Exercise brief - In the data below, find the line containing "rewrite Hu, len_app."; reproduce that line and all subsequent lines exactly, and nothing else.

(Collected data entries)
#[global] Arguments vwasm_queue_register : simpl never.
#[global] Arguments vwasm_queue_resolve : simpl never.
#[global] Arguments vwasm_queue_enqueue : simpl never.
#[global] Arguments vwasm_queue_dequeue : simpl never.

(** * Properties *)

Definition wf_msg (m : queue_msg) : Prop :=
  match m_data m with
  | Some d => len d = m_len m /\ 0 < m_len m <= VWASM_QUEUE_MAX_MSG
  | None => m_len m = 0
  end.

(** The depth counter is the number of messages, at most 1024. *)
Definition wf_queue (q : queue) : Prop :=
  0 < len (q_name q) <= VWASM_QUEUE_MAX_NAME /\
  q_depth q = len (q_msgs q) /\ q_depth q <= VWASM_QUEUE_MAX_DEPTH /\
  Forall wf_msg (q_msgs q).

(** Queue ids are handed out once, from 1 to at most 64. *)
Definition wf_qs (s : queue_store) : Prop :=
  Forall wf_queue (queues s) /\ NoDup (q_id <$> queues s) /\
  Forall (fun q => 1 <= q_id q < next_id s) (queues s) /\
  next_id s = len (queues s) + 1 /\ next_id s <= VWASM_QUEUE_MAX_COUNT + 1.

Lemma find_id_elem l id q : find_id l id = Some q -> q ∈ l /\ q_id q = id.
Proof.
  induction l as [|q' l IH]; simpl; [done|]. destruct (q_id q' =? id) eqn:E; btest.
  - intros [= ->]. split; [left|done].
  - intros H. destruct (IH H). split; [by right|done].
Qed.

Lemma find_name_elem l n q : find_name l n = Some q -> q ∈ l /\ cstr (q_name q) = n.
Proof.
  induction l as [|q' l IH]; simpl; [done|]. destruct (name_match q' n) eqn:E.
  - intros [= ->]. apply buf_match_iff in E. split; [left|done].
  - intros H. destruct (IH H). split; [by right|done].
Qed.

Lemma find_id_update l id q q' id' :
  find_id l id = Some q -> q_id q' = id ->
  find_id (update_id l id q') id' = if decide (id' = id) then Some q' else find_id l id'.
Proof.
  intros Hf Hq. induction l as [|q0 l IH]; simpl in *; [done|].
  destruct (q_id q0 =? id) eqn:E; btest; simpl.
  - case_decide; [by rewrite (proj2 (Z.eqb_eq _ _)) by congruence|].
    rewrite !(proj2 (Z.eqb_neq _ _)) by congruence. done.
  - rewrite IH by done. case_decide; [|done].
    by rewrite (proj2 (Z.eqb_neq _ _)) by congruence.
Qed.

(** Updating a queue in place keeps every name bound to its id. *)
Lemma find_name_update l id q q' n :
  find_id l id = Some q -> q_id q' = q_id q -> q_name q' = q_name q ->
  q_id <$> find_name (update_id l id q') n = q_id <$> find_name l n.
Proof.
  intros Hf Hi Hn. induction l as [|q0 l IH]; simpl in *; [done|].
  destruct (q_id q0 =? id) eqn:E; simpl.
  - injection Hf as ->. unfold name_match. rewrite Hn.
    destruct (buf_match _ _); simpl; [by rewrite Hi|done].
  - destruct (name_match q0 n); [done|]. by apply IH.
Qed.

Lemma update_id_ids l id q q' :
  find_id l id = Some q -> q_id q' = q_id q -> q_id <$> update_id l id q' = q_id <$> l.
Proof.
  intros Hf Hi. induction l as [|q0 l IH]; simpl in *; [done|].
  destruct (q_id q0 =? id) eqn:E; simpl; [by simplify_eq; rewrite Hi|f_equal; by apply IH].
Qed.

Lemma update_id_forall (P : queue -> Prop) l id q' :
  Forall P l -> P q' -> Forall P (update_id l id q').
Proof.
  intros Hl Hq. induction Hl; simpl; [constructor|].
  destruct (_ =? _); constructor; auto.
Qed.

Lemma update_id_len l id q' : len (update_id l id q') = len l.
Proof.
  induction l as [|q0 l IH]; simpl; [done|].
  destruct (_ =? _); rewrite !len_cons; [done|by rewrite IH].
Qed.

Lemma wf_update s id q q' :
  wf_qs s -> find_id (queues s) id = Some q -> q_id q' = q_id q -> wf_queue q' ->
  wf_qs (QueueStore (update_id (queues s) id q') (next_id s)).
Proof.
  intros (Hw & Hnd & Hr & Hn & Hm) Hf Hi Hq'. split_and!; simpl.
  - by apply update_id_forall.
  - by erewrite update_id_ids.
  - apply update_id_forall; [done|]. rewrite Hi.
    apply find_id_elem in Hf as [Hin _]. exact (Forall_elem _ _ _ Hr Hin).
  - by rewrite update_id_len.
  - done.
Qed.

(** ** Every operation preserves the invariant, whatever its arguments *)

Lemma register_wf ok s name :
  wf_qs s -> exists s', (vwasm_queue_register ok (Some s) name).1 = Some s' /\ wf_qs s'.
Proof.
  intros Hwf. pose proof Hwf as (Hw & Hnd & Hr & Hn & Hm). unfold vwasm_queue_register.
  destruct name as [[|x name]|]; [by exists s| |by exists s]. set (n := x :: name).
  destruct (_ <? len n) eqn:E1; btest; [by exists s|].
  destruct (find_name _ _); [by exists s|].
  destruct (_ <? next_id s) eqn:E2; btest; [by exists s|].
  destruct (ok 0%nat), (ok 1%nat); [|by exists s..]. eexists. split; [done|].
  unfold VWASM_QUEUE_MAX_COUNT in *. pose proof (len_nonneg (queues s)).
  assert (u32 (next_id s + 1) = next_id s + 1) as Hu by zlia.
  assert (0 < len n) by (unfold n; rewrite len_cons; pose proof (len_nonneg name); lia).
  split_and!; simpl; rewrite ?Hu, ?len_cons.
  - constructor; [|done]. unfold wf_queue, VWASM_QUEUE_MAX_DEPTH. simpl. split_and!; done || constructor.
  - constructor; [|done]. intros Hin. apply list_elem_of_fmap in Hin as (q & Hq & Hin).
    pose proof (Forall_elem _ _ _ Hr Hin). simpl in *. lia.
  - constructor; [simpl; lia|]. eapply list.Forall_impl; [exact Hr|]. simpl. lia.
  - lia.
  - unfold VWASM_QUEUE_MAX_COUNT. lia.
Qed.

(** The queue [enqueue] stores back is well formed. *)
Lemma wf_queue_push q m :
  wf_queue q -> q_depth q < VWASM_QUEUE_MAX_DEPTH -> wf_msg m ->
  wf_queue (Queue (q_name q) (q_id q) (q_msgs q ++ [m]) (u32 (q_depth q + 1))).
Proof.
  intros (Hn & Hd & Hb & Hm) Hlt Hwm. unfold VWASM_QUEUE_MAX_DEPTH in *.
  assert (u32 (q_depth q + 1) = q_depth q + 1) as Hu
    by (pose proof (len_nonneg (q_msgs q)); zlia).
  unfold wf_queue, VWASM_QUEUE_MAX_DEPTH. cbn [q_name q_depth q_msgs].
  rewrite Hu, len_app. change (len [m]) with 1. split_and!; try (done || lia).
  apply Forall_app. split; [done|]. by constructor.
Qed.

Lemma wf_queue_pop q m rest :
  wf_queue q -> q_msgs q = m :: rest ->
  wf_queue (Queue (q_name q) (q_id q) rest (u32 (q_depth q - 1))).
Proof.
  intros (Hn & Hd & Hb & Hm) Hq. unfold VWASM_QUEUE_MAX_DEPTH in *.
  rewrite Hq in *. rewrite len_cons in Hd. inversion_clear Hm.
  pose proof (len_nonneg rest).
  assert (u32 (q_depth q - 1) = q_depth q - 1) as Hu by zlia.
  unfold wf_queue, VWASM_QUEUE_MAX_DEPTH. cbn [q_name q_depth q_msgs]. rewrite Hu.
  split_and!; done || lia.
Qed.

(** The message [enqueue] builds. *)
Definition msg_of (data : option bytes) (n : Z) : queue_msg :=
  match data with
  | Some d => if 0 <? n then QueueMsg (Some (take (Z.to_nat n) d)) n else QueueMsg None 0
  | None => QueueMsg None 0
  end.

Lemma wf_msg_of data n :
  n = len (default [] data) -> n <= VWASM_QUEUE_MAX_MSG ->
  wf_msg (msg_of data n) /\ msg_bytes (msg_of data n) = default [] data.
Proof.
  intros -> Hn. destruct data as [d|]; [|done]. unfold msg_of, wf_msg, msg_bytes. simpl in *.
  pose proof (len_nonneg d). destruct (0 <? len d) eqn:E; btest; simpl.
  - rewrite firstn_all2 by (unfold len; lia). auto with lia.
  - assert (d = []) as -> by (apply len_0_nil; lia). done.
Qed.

Result of this exercise -
  rewrite Hu, len_app. change (len [m]) with 1. split_and!; try (done || lia).
  apply Forall_app. split; [done|]. by constructor.
Qed.

Lemma wf_queue_pop q m rest :
  wf_queue q -> q_msgs q = m :: rest ->
  wf_queue (Queue (q_name q) (q_id q) rest (u32 (q_depth q - 1))).
Proof.
  intros (Hn & Hd & Hb & Hm) Hq. unfold VWASM_QUEUE_MAX_DEPTH in *.
  rewrite Hq in *. rewrite len_cons in Hd. inversion_clear Hm.
  pose proof (len_nonneg rest).
  assert (u32 (q_depth q - 1) = q_depth q - 1) as Hu by zlia.
  unfold wf_queue, VWASM_QUEUE_MAX_DEPTH. cbn [q_name q_depth q_msgs]. rewrite Hu.
  split_and!; done || lia.
Qed.

(** The message [enqueue] builds. *)
Definition msg_of (data : option bytes) (n : Z) : queue_msg :=
  match data with
  | Some d => if 0 <? n then QueueMsg (Some (take (Z.to_nat n) d)) n else QueueMsg None 0
  | None => QueueMsg None 0
  end.

Lemma wf_msg_of data n :
  n = len (default [] data) -> n <= VWASM_QUEUE_MAX_MSG ->
  wf_msg (msg_of data n) /\ msg_bytes (msg_of data n) = default [] data.
Proof.
  intros -> Hn. destruct data as [d|]; [|done]. unfold msg_of, wf_msg, msg_bytes. simpl in *.
  pose proof (len_nonneg d). destruct (0 <? len d) eqn:E; btest; simpl.
  - rewrite firstn_all2 by (unfold len; lia). auto with lia.
  - assert (d = []) as -> by (apply len_0_nil; lia). done.
Qed.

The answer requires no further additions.